**Records for this task:**
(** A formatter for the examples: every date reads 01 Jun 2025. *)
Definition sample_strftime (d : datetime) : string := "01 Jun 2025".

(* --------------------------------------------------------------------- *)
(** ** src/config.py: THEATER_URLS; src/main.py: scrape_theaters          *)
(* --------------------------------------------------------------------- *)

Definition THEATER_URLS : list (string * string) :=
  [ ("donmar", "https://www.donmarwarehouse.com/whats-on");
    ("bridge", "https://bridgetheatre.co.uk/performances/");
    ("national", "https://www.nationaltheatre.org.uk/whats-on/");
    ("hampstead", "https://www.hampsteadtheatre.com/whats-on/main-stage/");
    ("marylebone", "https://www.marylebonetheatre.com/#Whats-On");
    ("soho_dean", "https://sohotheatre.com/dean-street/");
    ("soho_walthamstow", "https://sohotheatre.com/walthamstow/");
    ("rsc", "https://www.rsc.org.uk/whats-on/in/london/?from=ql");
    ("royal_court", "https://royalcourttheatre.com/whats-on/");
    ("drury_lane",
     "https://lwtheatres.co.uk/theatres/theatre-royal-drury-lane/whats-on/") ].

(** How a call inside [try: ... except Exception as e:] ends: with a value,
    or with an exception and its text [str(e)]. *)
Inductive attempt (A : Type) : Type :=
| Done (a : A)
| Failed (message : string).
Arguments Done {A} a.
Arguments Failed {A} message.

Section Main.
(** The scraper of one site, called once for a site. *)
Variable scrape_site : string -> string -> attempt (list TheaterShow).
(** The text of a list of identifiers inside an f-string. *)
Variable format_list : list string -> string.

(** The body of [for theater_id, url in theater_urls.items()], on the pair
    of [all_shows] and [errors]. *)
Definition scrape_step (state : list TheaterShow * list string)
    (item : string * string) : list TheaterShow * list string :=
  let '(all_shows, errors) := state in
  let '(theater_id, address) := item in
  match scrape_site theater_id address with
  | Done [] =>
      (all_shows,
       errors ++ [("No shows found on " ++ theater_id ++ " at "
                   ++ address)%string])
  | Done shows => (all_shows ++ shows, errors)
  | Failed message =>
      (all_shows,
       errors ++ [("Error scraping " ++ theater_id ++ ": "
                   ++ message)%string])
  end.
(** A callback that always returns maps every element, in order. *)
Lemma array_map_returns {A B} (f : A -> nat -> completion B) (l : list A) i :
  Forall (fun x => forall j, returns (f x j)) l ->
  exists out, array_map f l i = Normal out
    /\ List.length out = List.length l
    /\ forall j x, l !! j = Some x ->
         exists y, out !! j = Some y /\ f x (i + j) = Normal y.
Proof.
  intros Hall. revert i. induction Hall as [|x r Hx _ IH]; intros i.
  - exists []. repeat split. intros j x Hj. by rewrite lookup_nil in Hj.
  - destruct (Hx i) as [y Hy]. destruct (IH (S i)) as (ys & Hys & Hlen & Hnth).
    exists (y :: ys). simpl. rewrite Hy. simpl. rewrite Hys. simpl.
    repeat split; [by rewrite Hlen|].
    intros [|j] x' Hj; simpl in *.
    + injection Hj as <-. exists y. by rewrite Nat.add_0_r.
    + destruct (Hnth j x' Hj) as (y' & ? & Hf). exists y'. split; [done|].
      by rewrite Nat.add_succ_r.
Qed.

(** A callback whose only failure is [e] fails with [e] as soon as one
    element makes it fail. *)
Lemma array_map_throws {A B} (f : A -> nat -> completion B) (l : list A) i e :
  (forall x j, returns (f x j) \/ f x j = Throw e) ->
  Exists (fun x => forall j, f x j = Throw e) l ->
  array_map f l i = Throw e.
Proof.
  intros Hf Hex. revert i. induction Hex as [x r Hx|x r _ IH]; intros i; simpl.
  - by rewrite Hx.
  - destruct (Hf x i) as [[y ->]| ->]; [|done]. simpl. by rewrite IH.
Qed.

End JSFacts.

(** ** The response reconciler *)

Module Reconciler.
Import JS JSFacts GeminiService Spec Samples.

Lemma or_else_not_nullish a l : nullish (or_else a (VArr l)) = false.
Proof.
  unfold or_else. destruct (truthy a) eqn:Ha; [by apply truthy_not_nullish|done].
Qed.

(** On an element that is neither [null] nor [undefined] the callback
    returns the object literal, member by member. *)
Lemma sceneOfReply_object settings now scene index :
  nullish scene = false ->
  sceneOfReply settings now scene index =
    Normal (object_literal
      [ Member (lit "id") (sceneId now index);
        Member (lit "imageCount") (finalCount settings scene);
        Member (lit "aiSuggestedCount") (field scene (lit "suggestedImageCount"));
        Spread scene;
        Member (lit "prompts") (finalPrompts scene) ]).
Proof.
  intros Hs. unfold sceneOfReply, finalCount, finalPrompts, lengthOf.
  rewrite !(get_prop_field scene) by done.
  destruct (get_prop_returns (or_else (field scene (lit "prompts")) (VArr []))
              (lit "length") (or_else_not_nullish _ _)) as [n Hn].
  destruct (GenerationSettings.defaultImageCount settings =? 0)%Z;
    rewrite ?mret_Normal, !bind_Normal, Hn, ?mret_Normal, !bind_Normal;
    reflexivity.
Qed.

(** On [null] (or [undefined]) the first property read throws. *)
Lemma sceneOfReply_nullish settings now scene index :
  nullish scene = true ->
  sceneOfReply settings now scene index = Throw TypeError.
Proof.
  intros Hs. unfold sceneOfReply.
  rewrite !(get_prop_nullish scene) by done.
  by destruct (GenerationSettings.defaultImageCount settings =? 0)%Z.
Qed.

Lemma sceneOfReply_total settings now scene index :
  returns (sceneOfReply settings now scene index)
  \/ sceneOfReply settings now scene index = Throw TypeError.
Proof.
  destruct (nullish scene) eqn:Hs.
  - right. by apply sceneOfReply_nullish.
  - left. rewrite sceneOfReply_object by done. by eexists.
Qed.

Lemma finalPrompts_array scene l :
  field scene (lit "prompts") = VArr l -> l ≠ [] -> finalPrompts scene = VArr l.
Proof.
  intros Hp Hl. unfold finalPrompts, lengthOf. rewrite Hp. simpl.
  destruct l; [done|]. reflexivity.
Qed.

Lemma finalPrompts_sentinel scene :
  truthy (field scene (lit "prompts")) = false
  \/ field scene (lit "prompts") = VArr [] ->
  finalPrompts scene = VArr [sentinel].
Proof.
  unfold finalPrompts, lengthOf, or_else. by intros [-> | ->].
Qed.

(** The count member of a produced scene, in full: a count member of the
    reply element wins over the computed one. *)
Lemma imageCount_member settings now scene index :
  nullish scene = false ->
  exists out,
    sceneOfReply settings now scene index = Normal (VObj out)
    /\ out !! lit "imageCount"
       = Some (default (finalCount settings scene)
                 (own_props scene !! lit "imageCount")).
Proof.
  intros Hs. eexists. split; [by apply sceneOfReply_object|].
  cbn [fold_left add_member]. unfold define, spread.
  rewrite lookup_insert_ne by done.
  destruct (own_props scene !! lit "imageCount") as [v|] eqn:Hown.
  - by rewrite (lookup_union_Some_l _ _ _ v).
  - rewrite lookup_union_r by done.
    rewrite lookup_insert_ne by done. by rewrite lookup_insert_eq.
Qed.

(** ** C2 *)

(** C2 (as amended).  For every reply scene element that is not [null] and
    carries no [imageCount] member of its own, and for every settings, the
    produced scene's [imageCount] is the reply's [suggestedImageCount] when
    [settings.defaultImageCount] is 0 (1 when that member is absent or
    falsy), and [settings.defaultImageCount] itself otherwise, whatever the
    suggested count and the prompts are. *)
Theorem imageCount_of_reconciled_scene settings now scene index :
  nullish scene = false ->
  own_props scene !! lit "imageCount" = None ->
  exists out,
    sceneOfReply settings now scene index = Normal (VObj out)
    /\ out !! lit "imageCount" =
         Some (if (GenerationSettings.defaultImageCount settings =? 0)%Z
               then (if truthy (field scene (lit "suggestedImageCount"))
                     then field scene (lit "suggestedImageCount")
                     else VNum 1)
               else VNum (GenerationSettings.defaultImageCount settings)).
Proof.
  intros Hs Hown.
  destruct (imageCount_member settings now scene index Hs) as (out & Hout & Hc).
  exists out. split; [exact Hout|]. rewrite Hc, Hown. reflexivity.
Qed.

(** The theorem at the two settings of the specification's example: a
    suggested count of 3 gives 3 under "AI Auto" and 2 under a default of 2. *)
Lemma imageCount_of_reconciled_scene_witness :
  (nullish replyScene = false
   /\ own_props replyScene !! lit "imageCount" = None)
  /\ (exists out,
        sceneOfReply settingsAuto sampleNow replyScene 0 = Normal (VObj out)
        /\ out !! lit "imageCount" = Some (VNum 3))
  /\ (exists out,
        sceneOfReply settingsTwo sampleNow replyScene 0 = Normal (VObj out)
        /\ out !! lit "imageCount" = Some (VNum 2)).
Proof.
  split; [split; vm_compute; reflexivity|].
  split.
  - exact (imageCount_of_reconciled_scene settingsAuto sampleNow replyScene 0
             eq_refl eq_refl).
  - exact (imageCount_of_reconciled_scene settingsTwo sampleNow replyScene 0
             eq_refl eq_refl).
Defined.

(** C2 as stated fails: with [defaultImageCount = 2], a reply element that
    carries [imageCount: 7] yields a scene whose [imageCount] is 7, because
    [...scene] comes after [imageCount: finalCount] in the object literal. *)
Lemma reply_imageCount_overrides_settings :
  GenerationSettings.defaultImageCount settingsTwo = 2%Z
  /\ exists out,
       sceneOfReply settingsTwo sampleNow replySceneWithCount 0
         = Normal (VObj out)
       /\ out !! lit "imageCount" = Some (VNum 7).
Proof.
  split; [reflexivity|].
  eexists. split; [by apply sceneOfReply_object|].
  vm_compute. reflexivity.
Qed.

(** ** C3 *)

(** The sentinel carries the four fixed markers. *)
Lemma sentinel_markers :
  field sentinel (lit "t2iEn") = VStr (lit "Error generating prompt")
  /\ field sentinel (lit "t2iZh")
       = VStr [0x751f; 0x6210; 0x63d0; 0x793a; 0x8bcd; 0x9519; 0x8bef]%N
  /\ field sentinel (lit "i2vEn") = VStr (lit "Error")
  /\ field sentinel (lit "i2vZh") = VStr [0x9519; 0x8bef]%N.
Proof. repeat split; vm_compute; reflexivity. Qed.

**Problem description:** When you reach the line in the material above that holds "destruct (get_prop_returns (or_else", begin reproducing lines exactly, and stop after the line that holds "intros Hp Hl.".

**Exercise response:**
  destruct (get_prop_returns (or_else (field scene (lit "prompts")) (VArr []))
              (lit "length") (or_else_not_nullish _ _)) as [n Hn].
  destruct (GenerationSettings.defaultImageCount settings =? 0)%Z;
    rewrite ?mret_Normal, !bind_Normal, Hn, ?mret_Normal, !bind_Normal;
    reflexivity.
Qed.

(** On [null] (or [undefined]) the first property read throws. *)
Lemma sceneOfReply_nullish settings now scene index :
  nullish scene = true ->
  sceneOfReply settings now scene index = Throw TypeError.
Proof.
  intros Hs. unfold sceneOfReply.
  rewrite !(get_prop_nullish scene) by done.
  by destruct (GenerationSettings.defaultImageCount settings =? 0)%Z.
Qed.

Lemma sceneOfReply_total settings now scene index :
  returns (sceneOfReply settings now scene index)
  \/ sceneOfReply settings now scene index = Throw TypeError.
Proof.
  destruct (nullish scene) eqn:Hs.
  - right. by apply sceneOfReply_nullish.
  - left. rewrite sceneOfReply_object by done. by eexists.
Qed.

Lemma finalPrompts_array scene l :
  field scene (lit "prompts") = VArr l -> l ≠ [] -> finalPrompts scene = VArr l.
Proof.
  intros Hp Hl. unfold finalPrompts, lengthOf. rewrite Hp. simpl.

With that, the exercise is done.